A l’occasion de la reprise de ‘Nta ll’aria à Milan, en mars dernier au Teatro Mohole, rencontre avec Tino Caspanello, Cinzia Muscolino et Andrea Trimarchi, de la compagnie Teatro Pubblico Incanto.

Si Tino Caspanello, Emma Dante, Spiro Scimone, Davide Enia, Vincenzo Pirrotta et d’autres encore constituent dans le panorama du théâtre contemporain italien ce que l’on appelle aujourd’hui l’école sicilienne, à l’évocation de ces noms, on note d’emblée que le phénomène est multiforme. On remarque néanmoins chez ces artistes la volonté commune de résister face à une institution qui fait parfois défaut et la nécessité de réaffirmer la figure de l’auteur, en lien direct avec une expérience scénique.
[[À ce sujet consulter l’article de Dario Tomasello, «Sud continentale» e «Scuola siciliana» : tessere per un mosaico, in «Prove di drammaturgia», dir. Gerardo Guccini, Anno XV numero 2, dicembre 2009, p. 20-33.]]

Dans ce paysage théâtral sicilien et italien, la dramaturgie de Tino Caspanello est une dramaturgie du non-lieu. Ses textes se structurent autour de lieux non-lieux, autrement dit de frontières, comme celle entre l’eau et le sable pour Mari, l’intérieur et le dehors pour ‘Nta ll’aria, le familier et l’inconnu pour Malastrada. Sa langue est le dialecte de la région de Messine et elle est en ce sens une langue du non-lieu (le détroit étant ressenti tant comme un lieu de passage que comme un seuil éternel) créant des vides linguistiques que le public est amené à combler grâce à son imagination.
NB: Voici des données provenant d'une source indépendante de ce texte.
(** ** What a resolution can return *)

(** X2: a resolved schema type is never made up, nor taken from elsewhere.
    Whatever the entry resolution returns is the schema type declared by that
    entry, by its endpoint or by the description, or else the default in
    force; whatever the body resolution returns is the schema type declared
    by the body, by its endpoint or by the description, or else the default
    in force. *)
Theorem resolved_schema_type_is_declared_or_default Api en k n d S :
  (ApiGetEndpointEntrySchemaType TS Api en k n d = Ok S →
   ∃ E v, endpoints Api !! en = Some E
          ∧ entry_collection E k ≫= (.!! n) = Some v
          ∧ (declared_at v = Some S
             ∨ declared (ep_metadata E) = Some S
             ∨ declared (api_metadata Api) = Some S
             ∨ S = default TS d))
  ∧ (ApiGetEndpointBodySchemaType TS Api en d = Ok S →
     ∃ E, endpoints Api !! en = Some E
          ∧ (declared_at (ep_body E) = Some S
             ∨ declared (ep_metadata E) = Some S
             ∨ declared (api_metadata Api) = Some S
             ∨ S = default TS d)).
Proof.
  assert (Hcascade : ∀ E (o : option SchemaType),
    default (default (ApiGetSchemaType TS Api d) (declared (ep_metadata E))) o
    = S →
    o = Some S
    ∨ declared (ep_metadata E) = Some S
    ∨ declared (api_metadata Api) = Some S
    ∨ S = default TS d).
  { intros E o. rewrite ApiGetSchemaType_declared.
    destruct o as [P|]; simpl; [intros ->; auto |].
    destruct (declared (ep_metadata E)) as [Pe|]; simpl; [intros ->; auto |].
    destruct (declared (api_metadata Api)) as [Pa|]; simpl; intros ->; auto. }
  destruct (endpoints Api !! en) as [E|] eqn:HE.
  - rewrite (ApiGetEndpointEntrySchemaType_located Api en E k n d HE).
    rewrite (ApiGetEndpointBodySchemaType_declared TS Api en E d HE).
    split.
    + destruct (entry_collection E k ≫= (.!! n)) as [v|] eqn:Hn;
        [| intros Hentry; discriminate Hentry].
      intros Hentry. injection Hentry as Hentry.
      exists E, v. split; [done | split; [done |]].
      exact (Hcascade E _ Hentry).
    + intros Hbody. injection Hbody as Hbody.
      exists E. split; [done |]. exact (Hcascade E _ Hbody).
  - unfold ApiGetEndpointEntrySchemaType, ApiGetEndpointBodySchemaType.
    endpoint_unknown HE. split; intros H; discriminate H.
Qed.

(** ** What a resolution depends on *)

(** X3: resolution reads the declarations and nothing else.  Two locations,
    possibly in different descriptions, endpoints and collections, resolve to
    the same schema type as soon as the three levels above them declare the
    same schema types; in particular metadata that is present but declares no
    schema type counts as absent metadata, and the other collections, the
    schemas and the other endpoints play no part. *)
Theorem resolution_depends_only_on_declarations
    Api Api' en en' E E' v v' d :
  endpoints Api !! en = Some E →
  endpoints Api' !! en' = Some E' →
  declared (api_metadata Api) = declared (api_metadata Api') →
  declared (ep_metadata E) = declared (ep_metadata E') →
  declared_at v = declared_at v' →
  ApiGetSchemaType TS Api d = ApiGetSchemaType TS Api' d
  ∧ ApiGetEndpointSchemaType TS Api en d None
    = ApiGetEndpointSchemaType TS Api' en' d None
  ∧ (ep_body E = v → ep_body E' = v' →
     ApiGetEndpointBodySchemaType TS Api en d
     = ApiGetEndpointBodySchemaType TS Api' en' d)
  ∧ (∀ k k' n n',
       entry_collection E k ≫= (.!! n) = Some v →
       entry_collection E' k' ≫= (.!! n') = Some v' →
       ApiGetEndpointEntrySchemaType TS Api en k n d
       = ApiGetEndpointEntrySchemaType TS Api' en' k' n' d).
Proof.
  intros HE HE' HA HEm Hv.
  assert (HS : ApiGetSchemaType TS Api d = ApiGetSchemaType TS Api' d).
  { by rewrite !ApiGetSchemaType_declared, HA. }
  split; [exact HS | split; [| split]].
  - rewrite (ApiGetEndpointSchemaType_declared TS Api en E d HE).
    rewrite (ApiGetEndpointSchemaType_declared TS Api' en' E' d HE').
    by rewrite HS, HEm.
  - intros Hb Hb'.
    rewrite (ApiGetEndpointBodySchemaType_declared TS Api en E d HE).
    rewrite (ApiGetEndpointBodySchemaType_declared TS Api' en' E' d HE').
    by rewrite Hb, Hb', HS, HEm, Hv.
  - intros k k' n n' Hn Hn'.
    rewrite (ApiGetEndpointEntrySchemaType_located Api en E k n d HE).
    rewrite (ApiGetEndpointEntrySchemaType_located Api' en' E' k' n' d HE').
    by rewrite Hn, Hn', HS, HEm, Hv.
Qed.

(** X4: a declaration at the location or at its endpoint shadows everything
    above it.  Replacing the description's metadata and the default leaves
    the schema type resolved for the location unchanged. *)
Theorem inner_declaration_shadows_description_and_default
    Api en E v m' d d' :
  endpoints Api !! en = Some E →
  is_Some (declared_at v) ∨ is_Some (declared (ep_metadata E)) →
  (ep_body E = v →
   ApiGetEndpointBodySchemaType TS (with_metadata Api m') en d'
   = ApiGetEndpointBodySchemaType TS Api en d)
  ∧ (∀ k n,
       entry_collection E k ≫= (.!! n) = Some v →
       ApiGetEndpointEntrySchemaType TS (with_metadata Api m') en k n d'
       = ApiGetEndpointEntrySchemaType TS Api en k n d).
Proof.
  intros HE Hdecl.
  assert (HE' : endpoints (with_metadata Api m') !! en = Some E) by exact HE.
  assert (Hsame : ∀ S S' : SchemaType,
    default (default S (declared (ep_metadata E))) (declared_at v)
    = default (default S' (declared (ep_metadata E))) (declared_at v)).
  { intros S S'. destruct Hdecl as [[P ->] | [P ->]]; [reflexivity |].
    by destruct (declared_at v). }
  split.
  - intros Hb.
    rewrite (ApiGetEndpointBodySchemaType_declared TS _ en E d' HE').
    rewrite (ApiGetEndpointBodySchemaType_declared TS Api en E d HE).
    rewrite Hb. f_equal. apply Hsame.
  - intros k n Hn.
    rewrite (ApiGetEndpointEntrySchemaType_located _ en E k n d' HE').
    rewrite (ApiGetEndpointEntrySchemaType_located Api en E k n d HE).
    rewrite Hn. f_equal. apply Hsame.
Qed.

(** X5: the default matters exactly when nothing is declared.  At a known
    location, the resolutions under two different defaults differ if and only
    if neither the location, nor its endpoint, nor the description declares a
    schema type. *)
Theorem default_matters_iff_nothing_declared Api en E k n v D D' :
  endpoints Api !! en = Some E →
  entry_collection E k ≫= (.!! n) = Some v →
  D ≠ D' →
  ApiGetEndpointEntrySchemaType TS Api en k n (Some D)
  ≠ ApiGetEndpointEntrySchemaType TS Api en k n (Some D')
  ↔ declared_at v = None
    ∧ declared (ep_metadata E) = None
    ∧ declared (api_metadata Api) = None.
Proof.
  intros HE Hn HD.
  rewrite !(ApiGetEndpointEntrySchemaType_located Api en E k n _ HE), Hn.
  rewrite !ApiGetSchemaType_declared. simpl.
  destruct (declared_at v) as [P|], (declared (ep_metadata E)) as [Pe|],
    (declared (api_metadata Api)) as [Pa|]; simpl; split;
    try (intros Hne; by destruct Hne);
    try (intros (H1 & H2 & H3); discriminate).
  - done.
  - intros _ Heq. injection Heq as Heq. by apply HD.
Qed.

(** X6: a location that declares nothing resolves as its endpoint does.
    For every entry and every body without a declaration of its own (bare,
    absent, or a parameter whose metadata declares no schema type) the
    resolution is the endpoint-level resolution, so that all such locations
    of one endpoint share one schema type. *)
Theorem undeclared_location_resolves_as_its_endpoint Api en E v d :
  endpoints Api !! en = Some E →
  declared_at v = None →
  (ep_body E = v →
   ApiGetEndpointBodySchemaType TS Api en d
   = ApiGetEndpointSchemaType TS Api en d None)
  ∧ (∀ k n,
       entry_collection E k ≫= (.!! n) = Some v →
       ApiGetEndpointEntrySchemaType TS Api en k n d
       = ApiGetEndpointSchemaType TS Api en d None).
Proof.
  intros HE Hv.
  rewrite (ApiGetEndpointSchemaType_declared TS Api en E d HE).
  split.
  - intros Hb. rewrite (ApiGetEndpointBodySchemaType_declared TS Api en E d HE).
    by rewrite Hb, Hv.
  - intros k n Hn.
    rewrite (ApiGetEndpointEntrySchemaType_located Api en E k n d HE).
    by rewrite Hn, Hv.
Qed.

(** X7: an explicit [ComputedEndpoint] replaces the endpoint whose metadata
    is consulted, but not the check of the endpoint name.  For a known name
    the result is read off the supplied endpoint, and supplying the endpoint
    the description binds to the name is the same as supplying none. *)
Theorem computed_endpoint_is_the_one_consulted Api en E E' d :
  endpoints Api !! en = Some E →
  ApiGetEndpointSchemaType TS Api en d (Some E')
  = Ok (default (ApiGetSchemaType TS Api d) (declared (ep_metadata E')))
  ∧ ApiGetEndpointSchemaType TS Api en d (Some E)
    = ApiGetEndpointSchemaType TS Api en d None.
Proof.
  intros HE.
  assert (Hgiven : ∀ E0,
    ApiGetEndpointSchemaType TS Api en d (Some E0)
    = Ok (default (ApiGetSchemaType TS Api d) (declared (ep_metadata E0)))).
  { intros E0. unfold ApiGetEndpointSchemaType.
    rewrite (constraint_keyof_Some _ _ _ _ HE). simpl.
    unfold declared. destruct (ep_metadata E0) as [[[Ty|]]|]; reflexivity. }
  split; [apply Hgiven |].
  by rewrite Hgiven, (ApiGetEndpointSchemaType_declared TS Api en E d HE).
Qed.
L’écriture de Caspanello est marquée par une forte présence des éléments (respectivement l’eau, l’air, le feu et la terre – pour Rosa -) si bien que Dario Tomasello a parlé d’une tétralogie des éléments, à laquelle peut s’ajouter depuis février 2011, un lieu intérieur, un lieu de l’âme, avec Interno, la dernière création de la compagnie.


Conversation en italien

Julie Quénehen: Sono passati due anni dall’ultima replica di ‘Nta ll’aria: come avete lavorato alla ripresa dello spettacolo?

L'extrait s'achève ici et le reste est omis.